- _Records excerpted from a collection_
*** Block opens ***

(* ===== verification/Counted.v ===== *)
(** Code of the planner that counts its work and can be cancelled: a monad over the work
    counters and [PlanControl], and the rules by which such code is proved.

    The stages differ in their counters ([Work]) and their errors ([From], the trait [From] of
    the source: an error of a step becomes an error of the stage). *)
From S2P Require Import Prelude PlanControl.

(** * Counters and errors *)

Class Work (W : Type) : Type := { no_work : W; add_work : W → W → W; work_total : W → Z }.

Arguments add_work : simpl never.
Arguments no_work : simpl never.
Arguments work_total : simpl never.

Class WorkLaws (W : Type) `{Work W} : Prop := {
  add_work_assoc (a b c : W) : add_work a (add_work b c) = add_work (add_work a b) c;
  add_work_comm (a b : W) : add_work a b = add_work b a;
  add_no_work (a : W) : add_work a no_work = a;
  work_total_add (a b : W) : work_total (add_work a b) = (work_total a + work_total b)%Z
}.

Lemma no_work_add `{WorkLaws W} (a : W) : add_work no_work a = a.
Proof. by rewrite add_work_comm, add_no_work. Qed.

Lemma total_no_work `{WorkLaws W} : work_total (no_work : W) = 0%Z.
Proof. pose proof (work_total_add no_work no_work) as H1. rewrite add_no_work in H1. lia. Qed.

Class From (X E : Type) : Type := from_error : X → E.

(** * Counted code *)

Section counted.
Context {S X : Type} (checkpoint : S → Z → X + S).
Context {Er W : Type} `{From X Er}.

Record Meter : Type := { work : W; control : PlanControl S }.

Definition counted (A : Type) : Type := Meter → result Er (Meter * A).
#[export] Instance counted_ret : MRet counted := λ A a mt, Ok (mt, a).
#[export] Instance counted_bind : MBind counted := λ A B f m mt, '(mt, a) ← m mt; f a mt.

(** [?] on a result that does not touch the counters. *)
Definition lift {A} (r : result Er A) : counted A := λ mt, a ← r; Ok (mt, a).
Definition tick_control : counted () := λ mt,
  c ← map_err from_error (tick checkpoint (control mt)); Ok ({| work := work mt; control := c |}, ()).
Definition charge_control (units : Z) : counted () := λ mt,
  c ← map_err from_error (charge checkpoint units (control mt)); Ok ({| work := work mt; control := c |}, ()).
Definition flush_control : counted () := λ mt,
  c ← map_err from_error (flush checkpoint (control mt)); Ok ({| work := work mt; control := c |}, ()).

Definition add_count (f : W → W) : counted () := λ mt, Ok ({| work := f (work mt); control := control mt |}, ()).
Definition get_work : counted W := λ mt, Ok (mt, work mt).

(** [work.field += 1; control.tick()?]. *)
Definition count (f : W → W) : counted () := λ mt,
  tick_control {| work := f (work mt); control := control mt |}.

(** [work.field += n; control.charge(n)?]. *)
Definition count_units (f : W → W) (units : Z) : counted () := λ mt,
  charge_control units {| work := f (work mt); control := control mt |}.

(** [for _ in 0..len { work.initialize += 1; control.tick()?; out.push(value) }]. *)
Fixpoint fill {A} (f : W → W) (out : list A) (len : nat) (value : A) : counted (list A) :=
  match len with
  | O => mret out
  | Datatypes.S len => _ ← count f; fill f (out ++ [value]) len value
  end.

End counted.
Arguments counted S Er W A : clear implicits.
Arguments Meter S W : clear implicits.

(** * Rules *)

Section rules.
Context {S X : Type} (checkpoint : S → Z → X + S).
Context {Er W : Type} `{From X Er} `{WorkLaws W}.
Abbreviation counted := (counted S Er W).

(** The errors of the callback are among [errs]. *)
Class Cancels (errs : Er → Prop) : Prop := cancels x : raised checkpoint x → errs (from_error x).

(** [runs errs m Q]: [m] does not panic; it ends in a result and a cost that satisfy [Q],
    with every counted operation charged to the control, or in an error of [errs]. *)
Definition runs {A} (errs : Er → Prop) (m : counted A) (Q : A → W → Prop) : Prop :=
  ∀ mt, control_ok (control mt) →
    match m mt with
    | Ok (mt', a) => control_ok (control mt') ∧
        (total (control mt') - total (control mt) = work_total (work mt') - work_total (work mt))%Z ∧
        ∃ w, work mt' = add_work (work mt) w ∧ Q a w
    | Err e => errs e
    | Panic => False
    end.

Lemma runs_ret {A} errs (a : A) (Q : A → W → Prop) : Q a no_work → runs errs (mret a) Q.
Proof. intros HQ mt Hm. simpl. split_and!; [done|lia|]. exists no_work. by rewrite add_no_work. Qed.

Lemma runs_bind {A B} errs (m : counted A) (f : A → counted B) Q1 Q2 :
  runs errs m Q1 → (∀ a w1, Q1 a w1 → runs errs (f a) (λ b w2, Q2 b (add_work w1 w2))) → runs errs (m ≫= f) Q2.
Proof.
  intros Hm Hf mt Hc. specialize (Hm mt Hc). unfold mbind, counted_bind.
  destruct (m mt) as [[mt1 a]|e|]; cbn [mbind result_bind]; [|done|done].
  destruct Hm as (Hc1 & Ht1 & w1 & Hw1 & Hq1). specialize (Hf a w1 Hq1 mt1 Hc1).
  destruct (f a mt1) as [[mt2 b]|e|]; [|done|done]. destruct Hf as (Hc2 & Ht2 & w2 & Hw2 & Hq2).
  split_and!; [done|lia|]. exists (add_work w1 w2). by rewrite Hw2, Hw1, add_work_assoc.
Qed.

Lemma runs_conseq {A} (errs1 errs2 : Er → Prop) (m : counted A) (Q1 Q2 : A → W → Prop) :
  runs errs1 m Q1 → (∀ e, errs1 e → errs2 e) → (∀ a w, Q1 a w → Q2 a w) → runs errs2 m Q2.
Proof.
  intros Hm Hb HQ mt Hc. specialize (Hm mt Hc). destruct (m mt) as [[mt1 a]|e|]; [|by apply Hb|done].
  destruct Hm as (? & ? & w & ? & ?). split_and!; [done|done|]. exists w. auto.
Qed.

Lemma runs_weaken {A} errs (m : counted A) (Q1 Q2 : A → W → Prop) :
  runs errs m Q1 → (∀ a w, Q1 a w → Q2 a w) → runs errs m Q2.
Proof. intros Hm HQ. by eapply runs_conseq. Qed.

Lemma runs_lift {A B} errs (r : result Er A) (f : A → counted B) a Q :
  r = Ok a → runs errs (f a) Q → runs errs (lift r ≫= f) Q.
Proof. intros -> Hf mt Hc. by apply Hf. Qed.

Lemma runs_lift_tail {A} errs (r : result Er A) (Q : A → W → Prop) a :
  r = Ok a → Q a no_work → runs errs (lift r) Q.
Proof. intros -> HQ. by apply runs_ret. Qed.

(** A step that may fail. *)
Lemma runs_lift_err {A B} (errs : Er → Prop) (r : result Er A) (f : A → counted B) Q :
  match r with Ok a => runs errs (f a) Q | Err e => errs e | Panic => False end → runs errs (lift r ≫= f) Q.
Proof. destruct r; intros Hr mt Hc; [by apply Hr|done|done]. Qed.

(** Memory arithmetic inside counted code. *)
Lemma runs_yields {A B} (errs : Er → Prop) limit (inj : AuthorityError → Er) (r : result AuthorityError A) (f : A → counted B) P Q :
  (∀ e, refused limit e → errs (inj e)) → yields limit r P → (∀ a, P a → runs errs (f a) Q) → runs errs (lift (map_err inj r) ≫= f) Q.
Proof. intros Hinj Hr Hf. apply runs_lift_err. destruct r as [a|e|]; cbn in *; [by apply Hf|by apply Hinj|done]. Qed.

Lemma runs_count {B} errs `{!Cancels errs} f c (k : () → counted B) Q :
  (∀ w, f w = add_work w c) → work_total c = 1%Z →
  runs errs (k ()) (λ b w, Q b (add_work c w)) → runs errs (count checkpoint f ≫= k) Q.
Proof.
  intros Hf Hc Hk. apply runs_bind with (λ _ w, w = c).
  - intros mt Hm. unfold count, tick_control. cbn [work control].
    pose proof (tick_charges checkpoint (control mt) Hm) as Ht. unfold charges in Ht.
    destruct (tick _ _) as [c'|x|]; cbn [map_err mbind result_bind]; [|by apply cancels|done].
    destruct Ht as [Hok Ht]. cbn [work control]. rewrite Hf, work_total_add. split_and!; [done|lia|]. by exists c.
  - by intros [] w1 ->.
Qed.

Lemma runs_units {B} errs `{!Cancels errs} f c n (k : () → counted B) Q :
  (∀ w, f w = add_work w c) → work_total c = n → (0 ≤ n)%Z →
  runs errs (k ()) (λ b w, Q b (add_work c w)) → runs errs (count_units checkpoint f n ≫= k) Q.
Proof.
  intros Hf Hc Hn Hk. apply runs_bind with (λ _ w, w = c).
  - intros mt Hm. unfold count_units, charge_control. cbn [work control].
    pose proof (charge_charges checkpoint n (control mt) Hm Hn) as Ht. unfold charges in Ht.
    destruct (charge _ _ _) as [c'|x|]; cbn [map_err mbind result_bind]; [|by apply cancels|done].
    destruct Ht as [Hok Ht]. cbn [work control]. rewrite Hf, work_total_add. split_and!; [done|lia|]. by exists c.
  - by intros [] w1 ->.
Qed.

Lemma runs_flush {A} errs `{!Cancels errs} (a : A) (Q : A → W → Prop) :
  Q a no_work → runs errs (_ ← flush_control checkpoint; mret a) Q.
Proof.
  intros HQ mt Hm. unfold mbind, counted_bind, flush_control.
  pose proof (flush_charges checkpoint (control mt)) as Hf. unfold charges, control_ok in *.
  destruct (flush _ _) as [c|x|]; cbn [map_err mbind result_bind]; [|apply cancels, Hf; lia|by destruct Hf; lia].
  destruct Hf as [Hok Ht]; [lia|]. simpl. split; [done|]. split; [lia|]. exists no_work. by rewrite add_no_work.
Qed.

Lemma runs_fill {A} errs `{!Cancels errs} f c len : (∀ w, f w = add_work w c) → work_total c = 1%Z → ∀ (out : list A) value,
  runs errs (fill checkpoint f out len value) (λ r w, r = out ++ replicate len value ∧ w = Nat.iter len (add_work c) no_work).
Proof.
  intros Hf Hc. induction len as [|len IH]; intros out value; cbn [fill].
  - apply runs_ret. by rewrite app_nil_r.
  - apply (runs_count _ _ c); [done|done|]. eapply runs_weaken; [apply IH|]. cbn beta. intros r w [-> ->].
    by rewrite <- app_assoc.
Qed.

(** ** Code that looks at its counters

    [runs_at errs w0 m Q]: the same from the counters [w0]. *)
Definition runs_at {A} (errs : Er → Prop) (w0 : W) (m : counted A) (Q : A → W → Prop) : Prop :=
  ∀ mt, control_ok (control mt) → work mt = w0 →
    match m mt with
    | Ok (mt', a) => control_ok (control mt') ∧
        (total (control mt') - total (control mt) = work_total (work mt') - work_total (work mt))%Z ∧
        ∃ w, work mt' = add_work (work mt) w ∧ Q a w
    | Err e => errs e
    | Panic => False
    end.

Lemma runs_at_runs {A} errs w0 (m : counted A) Q : runs errs m Q → runs_at errs w0 m Q.
Proof. intros Hm mt Hc _. exact (Hm mt Hc). Qed.

Lemma runs_of_at {A} errs (m : counted A) Q : (∀ w0, runs_at errs w0 m Q) → runs errs m Q.
Proof. intros Hm mt Hc. exact (Hm (work mt) mt Hc eq_refl). Qed.

Lemma runs_at_weaken {A} errs w0 (m : counted A) (Q1 Q2 : A → W → Prop) :
  runs_at errs w0 m Q1 → (∀ a w, Q1 a w → Q2 a w) → runs_at errs w0 m Q2.
Proof.
  intros Hm HQ mt Hc Hw. specialize (Hm mt Hc Hw). destruct (m mt) as [[mt1 a]|e|]; [|done..].
  destruct Hm as (? & ? & w & ? & ?). split_and!; [done|done|]. exists w. auto.
Qed.

Lemma runs_at_bind {A B} errs w0 (m : counted A) (f : A → counted B) Q1 Q2 :
  runs_at errs w0 m Q1 → (∀ a w1, Q1 a w1 → runs_at errs (add_work w0 w1) (f a) (λ b w2, Q2 b (add_work w1 w2))) →
  runs_at errs w0 (m ≫= f) Q2.
Proof.
  intros Hm Hf mt Hc Hw0. specialize (Hm mt Hc Hw0). unfold mbind, counted_bind.
  destruct (m mt) as [[mt1 a]|e|]; cbn [mbind result_bind]; [|done|done].
  destruct Hm as (Hc1 & Ht1 & w1 & Hw1 & Hq1). rewrite Hw0 in Hw1. specialize (Hf a w1 Hq1 mt1 Hc1 Hw1).
  destruct (f a mt1) as [[mt2 b]|e|]; [|done|done]. destruct Hf as (Hc2 & Ht2 & w2 & Hw2 & Hq2).
  split_and!; [done|lia|]. exists (add_work w1 w2). by rewrite Hw2, Hw1, Hw0, add_work_assoc.
Qed.

Lemma runs_at_get_work {A} errs w0 (f : W → counted A) Q : runs_at errs w0 (f w0) Q → runs_at errs w0 (get_work ≫= f) Q.
Proof. intros Hf mt Hc Hw. unfold mbind, counted_bind, get_work. cbn [mbind result_bind]. subst w0. exact (Hf mt Hc eq_refl). Qed.

Lemma runs_at_lift_err {A B} (errs : Er → Prop) w0 (r : result Er A) (f : A → counted B) Q :
  match r with Ok a => runs_at errs w0 (f a) Q | Err e => errs e | Panic => False end → runs_at errs w0 (lift r ≫= f) Q.
Proof. destruct r; intros Hr mt Hc Hw; [exact (Hr mt Hc Hw)|done|done]. Qed.

Lemma runs_at_lift {A B} errs w0 (r : result Er A) (f : A → counted B) a Q :
  r = Ok a → runs_at errs w0 (f a) Q → runs_at errs w0 (lift r ≫= f) Q.
Proof. intros -> Hf mt Hc. exact (Hf mt Hc). Qed.

Lemma runs_at_count {B} errs `{!Cancels errs} w0 f c (k : () → counted B) Q :
  (∀ w, f w = add_work w c) → work_total c = 1%Z →
  runs_at errs (add_work w0 c) (k ()) (λ b w, Q b (add_work c w)) → runs_at errs w0 (count checkpoint f ≫= k) Q.
Proof.
  intros Hf Hc Hk. apply runs_at_bind with (λ _ w, w = c); [|by intros [] w1 ->].
  intros mt Hm _. unfold count, tick_control. cbn [work control].
  pose proof (tick_charges checkpoint (control mt) Hm) as Ht. unfold charges in Ht.
  destruct (tick _ _) as [c'|x|]; cbn [map_err mbind result_bind]; [|by apply cancels|done].
  destruct Ht as [Hok Ht]. cbn [work control]. rewrite Hf, work_total_add. split_and!; [done|lia|]. by exists c.
Qed.

End rules.
Arguments Cancels {S X} checkpoint {Er _} errs.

*** Block closes ***

- _Activity_
Say how many lines of the entries above hold the string "does", and say nothing besides the number.

- _Result of this exercise_
2